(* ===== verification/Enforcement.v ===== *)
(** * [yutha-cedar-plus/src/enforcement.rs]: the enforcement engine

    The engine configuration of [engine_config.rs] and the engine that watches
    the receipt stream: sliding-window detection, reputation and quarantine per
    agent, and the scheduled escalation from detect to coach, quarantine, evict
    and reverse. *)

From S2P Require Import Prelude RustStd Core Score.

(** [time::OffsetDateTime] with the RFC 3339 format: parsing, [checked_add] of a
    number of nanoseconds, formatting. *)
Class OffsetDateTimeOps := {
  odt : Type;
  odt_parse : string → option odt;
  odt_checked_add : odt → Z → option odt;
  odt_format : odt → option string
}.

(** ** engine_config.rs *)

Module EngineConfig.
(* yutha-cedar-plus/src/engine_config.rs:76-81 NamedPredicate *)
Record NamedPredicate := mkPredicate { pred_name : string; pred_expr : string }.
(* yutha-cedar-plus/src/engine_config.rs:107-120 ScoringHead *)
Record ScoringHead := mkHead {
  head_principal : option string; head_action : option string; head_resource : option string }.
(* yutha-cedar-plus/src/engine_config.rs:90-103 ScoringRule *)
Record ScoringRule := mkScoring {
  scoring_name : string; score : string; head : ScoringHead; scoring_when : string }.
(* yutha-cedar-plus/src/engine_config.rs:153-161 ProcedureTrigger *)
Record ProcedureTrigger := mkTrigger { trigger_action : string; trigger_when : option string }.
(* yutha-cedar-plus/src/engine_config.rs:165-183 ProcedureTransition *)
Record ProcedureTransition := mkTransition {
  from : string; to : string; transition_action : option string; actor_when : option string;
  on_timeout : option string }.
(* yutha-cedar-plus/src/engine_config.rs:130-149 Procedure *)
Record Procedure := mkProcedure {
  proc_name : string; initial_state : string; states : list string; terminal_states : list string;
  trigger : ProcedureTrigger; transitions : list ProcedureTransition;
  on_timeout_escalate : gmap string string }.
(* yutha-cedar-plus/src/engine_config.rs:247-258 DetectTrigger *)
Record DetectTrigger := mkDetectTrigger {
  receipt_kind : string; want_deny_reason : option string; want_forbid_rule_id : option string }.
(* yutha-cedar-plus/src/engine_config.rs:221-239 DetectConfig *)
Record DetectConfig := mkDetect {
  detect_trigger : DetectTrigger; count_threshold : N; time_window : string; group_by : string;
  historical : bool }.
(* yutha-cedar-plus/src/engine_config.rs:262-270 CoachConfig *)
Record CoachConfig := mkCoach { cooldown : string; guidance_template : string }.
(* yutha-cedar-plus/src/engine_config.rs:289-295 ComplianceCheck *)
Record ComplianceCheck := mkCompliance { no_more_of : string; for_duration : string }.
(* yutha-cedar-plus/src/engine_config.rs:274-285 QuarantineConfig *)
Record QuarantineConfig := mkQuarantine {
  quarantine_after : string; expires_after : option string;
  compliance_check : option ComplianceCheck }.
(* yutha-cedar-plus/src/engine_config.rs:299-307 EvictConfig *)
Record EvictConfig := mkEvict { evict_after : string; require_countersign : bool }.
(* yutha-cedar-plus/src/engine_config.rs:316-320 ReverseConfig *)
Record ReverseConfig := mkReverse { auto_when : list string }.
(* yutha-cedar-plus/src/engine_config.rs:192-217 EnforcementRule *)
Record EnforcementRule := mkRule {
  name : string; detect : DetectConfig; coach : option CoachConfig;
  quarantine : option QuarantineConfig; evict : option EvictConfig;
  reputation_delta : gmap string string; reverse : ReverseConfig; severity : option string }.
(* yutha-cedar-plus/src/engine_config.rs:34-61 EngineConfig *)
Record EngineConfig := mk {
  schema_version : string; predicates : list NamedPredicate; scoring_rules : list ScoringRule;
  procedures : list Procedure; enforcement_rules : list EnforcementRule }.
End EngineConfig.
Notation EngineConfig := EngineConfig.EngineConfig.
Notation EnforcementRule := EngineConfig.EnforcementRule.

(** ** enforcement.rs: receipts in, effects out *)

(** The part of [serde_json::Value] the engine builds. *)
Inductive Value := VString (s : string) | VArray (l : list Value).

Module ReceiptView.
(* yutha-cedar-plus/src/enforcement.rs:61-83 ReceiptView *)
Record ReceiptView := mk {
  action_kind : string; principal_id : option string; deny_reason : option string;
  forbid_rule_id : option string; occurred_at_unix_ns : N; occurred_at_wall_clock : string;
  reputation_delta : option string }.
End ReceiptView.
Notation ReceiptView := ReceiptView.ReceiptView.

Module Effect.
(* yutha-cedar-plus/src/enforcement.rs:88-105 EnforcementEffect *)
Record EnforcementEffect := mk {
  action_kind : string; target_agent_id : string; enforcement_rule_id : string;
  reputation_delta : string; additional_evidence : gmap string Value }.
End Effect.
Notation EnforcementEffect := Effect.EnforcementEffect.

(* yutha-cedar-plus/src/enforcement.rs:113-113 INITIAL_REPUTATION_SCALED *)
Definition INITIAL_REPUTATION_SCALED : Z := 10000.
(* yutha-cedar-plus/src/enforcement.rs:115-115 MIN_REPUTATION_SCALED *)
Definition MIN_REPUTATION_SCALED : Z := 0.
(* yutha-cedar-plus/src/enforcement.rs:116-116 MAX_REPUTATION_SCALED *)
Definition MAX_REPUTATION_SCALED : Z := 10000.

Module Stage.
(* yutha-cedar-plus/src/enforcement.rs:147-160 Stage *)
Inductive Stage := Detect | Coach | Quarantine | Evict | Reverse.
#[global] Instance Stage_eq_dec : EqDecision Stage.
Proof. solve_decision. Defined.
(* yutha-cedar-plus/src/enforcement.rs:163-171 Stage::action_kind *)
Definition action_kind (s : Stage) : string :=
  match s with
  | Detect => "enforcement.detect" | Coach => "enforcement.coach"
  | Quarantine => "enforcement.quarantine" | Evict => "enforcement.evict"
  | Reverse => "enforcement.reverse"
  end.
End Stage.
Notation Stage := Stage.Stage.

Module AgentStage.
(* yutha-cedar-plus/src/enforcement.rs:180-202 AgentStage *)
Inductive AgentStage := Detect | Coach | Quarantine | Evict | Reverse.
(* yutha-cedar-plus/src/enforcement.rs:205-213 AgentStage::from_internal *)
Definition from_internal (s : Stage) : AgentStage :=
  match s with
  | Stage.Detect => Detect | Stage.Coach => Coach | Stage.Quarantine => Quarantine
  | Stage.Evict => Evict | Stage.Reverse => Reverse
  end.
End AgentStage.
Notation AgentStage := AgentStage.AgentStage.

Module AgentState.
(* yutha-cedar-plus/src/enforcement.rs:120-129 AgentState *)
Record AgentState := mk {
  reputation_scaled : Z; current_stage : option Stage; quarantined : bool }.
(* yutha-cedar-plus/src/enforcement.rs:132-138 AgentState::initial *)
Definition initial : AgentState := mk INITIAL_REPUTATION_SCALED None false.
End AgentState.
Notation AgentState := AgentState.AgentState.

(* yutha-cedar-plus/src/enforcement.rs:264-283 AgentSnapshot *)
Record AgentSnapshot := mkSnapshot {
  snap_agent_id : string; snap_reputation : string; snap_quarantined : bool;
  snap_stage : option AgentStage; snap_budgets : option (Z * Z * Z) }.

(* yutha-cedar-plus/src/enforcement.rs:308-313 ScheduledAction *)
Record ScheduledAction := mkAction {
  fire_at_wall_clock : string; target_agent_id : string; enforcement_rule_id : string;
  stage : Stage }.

________________________________________

_Work order_
Reproduce exactly the entries above, limited to the lines from the one with "historical : bool" through the one with "Notation EngineConfig := EngineConfig.EngineConfig.", both included.

_Problem solution_
  historical : bool }.
(* yutha-cedar-plus/src/engine_config.rs:262-270 CoachConfig *)
Record CoachConfig := mkCoach { cooldown : string; guidance_template : string }.
(* yutha-cedar-plus/src/engine_config.rs:289-295 ComplianceCheck *)
Record ComplianceCheck := mkCompliance { no_more_of : string; for_duration : string }.
(* yutha-cedar-plus/src/engine_config.rs:274-285 QuarantineConfig *)
Record QuarantineConfig := mkQuarantine {
  quarantine_after : string; expires_after : option string;
  compliance_check : option ComplianceCheck }.
(* yutha-cedar-plus/src/engine_config.rs:299-307 EvictConfig *)
Record EvictConfig := mkEvict { evict_after : string; require_countersign : bool }.
(* yutha-cedar-plus/src/engine_config.rs:316-320 ReverseConfig *)
Record ReverseConfig := mkReverse { auto_when : list string }.
(* yutha-cedar-plus/src/engine_config.rs:192-217 EnforcementRule *)
Record EnforcementRule := mkRule {
  name : string; detect : DetectConfig; coach : option CoachConfig;
  quarantine : option QuarantineConfig; evict : option EvictConfig;
  reputation_delta : gmap string string; reverse : ReverseConfig; severity : option string }.
(* yutha-cedar-plus/src/engine_config.rs:34-61 EngineConfig *)
Record EngineConfig := mk {
  schema_version : string; predicates : list NamedPredicate; scoring_rules : list ScoringRule;
  procedures : list Procedure; enforcement_rules : list EnforcementRule }.
End EngineConfig.
Notation EngineConfig := EngineConfig.EngineConfig.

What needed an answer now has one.